▶ [What you are asked to do]: Report only how many lines of the records contain the word "right".

▶ [Available data]:
(** A switch that parks the caller in a state that is neither of the last two. *)
Lemma switched_quiet z who s s' (next : Z) (park : thread_t -> thread_t) :
  sched_wf s -> sched_wf s' -> 0 <= next < thread_capacity s -> next <> current_thread s ->
  switched s s' next park ->
  (forall u, state (park u) <> THREAD_ZOMBIE /\ state (park u) <> THREAD_UNUSED) ->
  (who = current_thread s \/ forall u, state (park u) <> THREAD_BLOCKED) -> quiet z who s s'.
Proof.
  intros Hw Hw' Hn Hne [E1 E2 _ _ E5 E6 E7 E8] Hp Hb.
  assert (Hg : forall t, 0 <= t < thread_capacity s ->
    (t = next /\ state (threads s').[t] = THREAD_RUNNING) \/
    (t = current_thread s /\ exists u, state (threads s').[t] = state (park u)) \/
    (t <> current_thread s /\ (threads s').[t] = (threads s).[t])).
  { intros t Ht. destruct (decide (t = next)) as [->|]; [left; by rewrite E6|right].
    destruct (decide (t = current_thread s)) as [->|]; [left|right; split; [done|by apply E8; lia]].
    split; [done|]. exists (threads s).[current_thread s]. by rewrite E7. }
  split; [done|lia|intros t Ht..].
  - destruct (Hg t Ht) as [[-> ->]|[[-> [u ->]]|[_ ->]]]; try done. by destruct (Hp u).
  - destruct (Hg t Ht) as [[-> ->]|[[-> [u ->]]|[_ ->]]]; try done. by destruct (Hp u).
  - intros Hwho. destruct (Hg t Ht) as [[-> ->]|[[-> [u ->]]|[_ ->]]]; try done.
    destruct Hb as [->|Hb]; [done|]. intros Hx. by destruct (Hb u).
Qed.

Lemma yield_quiet z who s : sched_wf s -> quiet z who s (sched_yield s).
Proof.
  intros Hw. destruct (sched_yield_spec s Hw) as [[_ ->]|(next & Hf & Hs)]; [by apply quiet_refl|].
  destruct (first_runnable_other s next Hw Hf) as [Hn Hne].
  refine (switched_quiet z who s _ next _ Hw (sched_yield_wf s Hw) Hn Hne Hs _ _); [done|by right].
Qed.

Lemma tick_quiet z who s : sched_wf s -> quiet z who s (sched_tick s).
Proof.
  intros Hw. pose proof (sw_cur _ Hw). unfold sched_tick.
  replace (current_thread s =? -1) with false by lia.
  assert (Hq : quiet z who s (decremented s)) by by apply on_thread_quiet.
  fold (decremented s). split_if; [done|]. eapply quiet_trans; [done|]. apply yield_quiet, Hq.
Qed.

▶ [Written solution]: 3